### What the task requires:
This exercise asks for the records to be retyped exactly as they read.

[Saved entries]
(** * Dodger: a shallow embedding of the simulation core of [1.py]

    The game is a single Python file.  Its simulation core (entities,
    difficulty curve, collision handling, scoring, best-score update) is
    translated here function by function.

    Numbers.  Pixel coordinates are Python [int]s and are modelled by [Z].
    Times, speeds and the score are Python [float]s; they are modelled by
    exact rationals [Q], so a decimal constant such as [0.9] stands for 9/10
    and no rounding takes place.  [int(x)] on a float truncates toward zero
    ([py_int]).  Equality of rationals is [Qeq] ([==]).

    Environment.  Everything a function reads from outside the program (the
    clock, the keyboard, the random generator, the outcome of a file write)
    is an explicit argument. *)

From Stdlib Require Import ZArith QArith Qabs Qround Bool List Lia Lqa.
Import ListNotations.

Local Open Scope Z_scope.

(** ** Configuration (lines 23-40) *)

Definition WIDTH : Z := 960.
Definition HEIGHT : Z := 540.
Definition FPS : Z := 60.
Definition PLAYER_SIZE : Z := 36.
Definition ENEMY_SIZE : Z := 28.
Definition POWERUP_SIZE : Z := 22.
Definition PLAYER_SPEED : Q := 330 # 1.
Definition DASH_SPEED : Q := 820 # 1.
Definition DASH_TIME : Q := 18 # 100.
Definition DASH_COOLDOWN : Q := 12 # 10.
Definition INVINCIBLE_AFTER_HIT : Q := 8 # 10.
Definition SPAWN_BASE_INTERVAL : Q := 9 # 10.
Definition SPAWN_MIN_INTERVAL : Q := 18 # 100.
Definition SPAWN_ACCEL_TIME : Q := 60 # 1.
Definition ENEMY_SPEED_BASE : Q := 180 # 1.
Definition ENEMY_SPEED_MAX : Q := 560 # 1.
Definition POWERUP_INTERVAL : Q * Q := (6 # 1, 11 # 1)%Q.

(** Game states: [S_MENU, S_PLAY, S_PAUSE, S_GAMEOVER = range(4)]. *)
Inductive State : Set := S_MENU | S_PLAY | S_PAUSE | S_GAMEOVER.

Definition State_eqb (a b : State) : bool :=
  match a, b with
  | S_MENU, S_MENU | S_PLAY, S_PLAY | S_PAUSE, S_PAUSE
  | S_GAMEOVER, S_GAMEOVER => true
  | _, _ => false
  end.

(** ** Python numerics *)

(** [a < b] on floats. *)
Definition Qltb (a b : Q) : bool :=
  match (a ?= b)%Q with Lt => true | _ => false end.

(** [a >= b] on floats. *)
Definition Qgeb (a b : Q) : bool := Qle_bool b a.

(** [max(a, b)]: the first argument is kept unless the second is larger. *)
Definition py_max (a b : Q) : Q := if Qltb a b then b else a.

(** [min(a, b)]: the first argument is kept unless the second is smaller. *)
Definition py_min (a b : Q) : Q := if Qltb b a then b else a.

(** [clamp(v, lo, hi) = max(lo, min(hi, v))] (lines 100-101), on floats. *)
Definition clamp (v lo hi : Q) : Q := py_max lo (py_min hi v).

(** The same [clamp] applied to [int] arguments. *)
Definition clampZ (v lo hi : Z) : Z := Z.max lo (Z.min hi v).

(** [int(x)] for a float [x]: truncation toward zero. *)
Definition py_int (q : Q) : Z := Z.quot (Qnum q) (Z.pos (Qden q)).

(** Truth value of a number ([if vx or vy]). *)
Definition truthy (v : Z) : bool := negb (v =? 0).

(** [math.hypot] on the integral direction components that [Player.update]
    passes.  The square root is taken to 52 fractional bits, rounded to
    nearest, which is the binary64 result for values in [1, 2): [hypot 1 0]
    is 1 and [hypot 1 1] is 6369051672525773 / 2^52. *)
Definition hypot (vx vy : Z) : Q :=
  ((Z.sqrt ((vx * vx + vy * vy) * 2 ^ 106) + 1) / 2) # (2 ^ 52).

(** ** pygame.Rect: integer position and size *)

Module Rect.
Record t : Set := mk { x : Z; y : Z; w : Z; h : Z }.

Definition left (r : t) : Z := x r.
Definition top (r : t) : Z := y r.
Definition right (r : t) : Z := x r + w r.
Definition bottom (r : t) : Z := y r + h r.

Definition set_x (v : Z) (r : t) : t := mk v (y r) (w r) (h r).
Definition set_y (v : Z) (r : t) : t := mk (x r) v (w r) (h r).
(** [r.centerx = v] and [r.bottom = v] move the rectangle. *)
Definition set_centerx (v : Z) (r : t) : t := set_x (v - w r / 2) r.
Definition set_bottom (v : Z) (r : t) : t := set_y (v - h r) r.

### Exercise result:
(** * Dodger: a shallow embedding of the simulation core of [1.py]

    The game is a single Python file.  Its simulation core (entities,
    difficulty curve, collision handling, scoring, best-score update) is
    translated here function by function.

    Numbers.  Pixel coordinates are Python [int]s and are modelled by [Z].
    Times, speeds and the score are Python [float]s; they are modelled by
    exact rationals [Q], so a decimal constant such as [0.9] stands for 9/10
    and no rounding takes place.  [int(x)] on a float truncates toward zero
    ([py_int]).  Equality of rationals is [Qeq] ([==]).

    Environment.  Everything a function reads from outside the program (the
    clock, the keyboard, the random generator, the outcome of a file write)
    is an explicit argument. *)

From Stdlib Require Import ZArith QArith Qabs Qround Bool List Lia Lqa.
Import ListNotations.

Local Open Scope Z_scope.

(** ** Configuration (lines 23-40) *)

Definition WIDTH : Z := 960.
Definition HEIGHT : Z := 540.
Definition FPS : Z := 60.
Definition PLAYER_SIZE : Z := 36.
Definition ENEMY_SIZE : Z := 28.
Definition POWERUP_SIZE : Z := 22.
Definition PLAYER_SPEED : Q := 330 # 1.
Definition DASH_SPEED : Q := 820 # 1.
Definition DASH_TIME : Q := 18 # 100.
Definition DASH_COOLDOWN : Q := 12 # 10.
Definition INVINCIBLE_AFTER_HIT : Q := 8 # 10.
Definition SPAWN_BASE_INTERVAL : Q := 9 # 10.
Definition SPAWN_MIN_INTERVAL : Q := 18 # 100.
Definition SPAWN_ACCEL_TIME : Q := 60 # 1.
Definition ENEMY_SPEED_BASE : Q := 180 # 1.
Definition ENEMY_SPEED_MAX : Q := 560 # 1.
Definition POWERUP_INTERVAL : Q * Q := (6 # 1, 11 # 1)%Q.

(** Game states: [S_MENU, S_PLAY, S_PAUSE, S_GAMEOVER = range(4)]. *)
Inductive State : Set := S_MENU | S_PLAY | S_PAUSE | S_GAMEOVER.

Definition State_eqb (a b : State) : bool :=
  match a, b with
  | S_MENU, S_MENU | S_PLAY, S_PLAY | S_PAUSE, S_PAUSE
  | S_GAMEOVER, S_GAMEOVER => true
  | _, _ => false
  end.

(** ** Python numerics *)

(** [a < b] on floats. *)
Definition Qltb (a b : Q) : bool :=
  match (a ?= b)%Q with Lt => true | _ => false end.

(** [a >= b] on floats. *)
Definition Qgeb (a b : Q) : bool := Qle_bool b a.

(** [max(a, b)]: the first argument is kept unless the second is larger. *)
Definition py_max (a b : Q) : Q := if Qltb a b then b else a.

(** [min(a, b)]: the first argument is kept unless the second is smaller. *)
Definition py_min (a b : Q) : Q := if Qltb b a then b else a.

(** [clamp(v, lo, hi) = max(lo, min(hi, v))] (lines 100-101), on floats. *)
Definition clamp (v lo hi : Q) : Q := py_max lo (py_min hi v).

(** The same [clamp] applied to [int] arguments. *)
Definition clampZ (v lo hi : Z) : Z := Z.max lo (Z.min hi v).

(** [int(x)] for a float [x]: truncation toward zero. *)
Definition py_int (q : Q) : Z := Z.quot (Qnum q) (Z.pos (Qden q)).

(** Truth value of a number ([if vx or vy]). *)
Definition truthy (v : Z) : bool := negb (v =? 0).

(** [math.hypot] on the integral direction components that [Player.update]
    passes.  The square root is taken to 52 fractional bits, rounded to
    nearest, which is the binary64 result for values in [1, 2): [hypot 1 0]
    is 1 and [hypot 1 1] is 6369051672525773 / 2^52. *)
Definition hypot (vx vy : Z) : Q :=
  ((Z.sqrt ((vx * vx + vy * vy) * 2 ^ 106) + 1) / 2) # (2 ^ 52).

(** ** pygame.Rect: integer position and size *)

Module Rect.
Record t : Set := mk { x : Z; y : Z; w : Z; h : Z }.

Definition left (r : t) : Z := x r.
Definition top (r : t) : Z := y r.
Definition right (r : t) : Z := x r + w r.
Definition bottom (r : t) : Z := y r + h r.

Definition set_x (v : Z) (r : t) : t := mk v (y r) (w r) (h r).
Definition set_y (v : Z) (r : t) : t := mk (x r) v (w r) (h r).
(** [r.centerx = v] and [r.bottom = v] move the rectangle. *)
Definition set_centerx (v : Z) (r : t) : t := set_x (v - w r / 2) r.
Definition set_bottom (v : Z) (r : t) : t := set_y (v - h r) r.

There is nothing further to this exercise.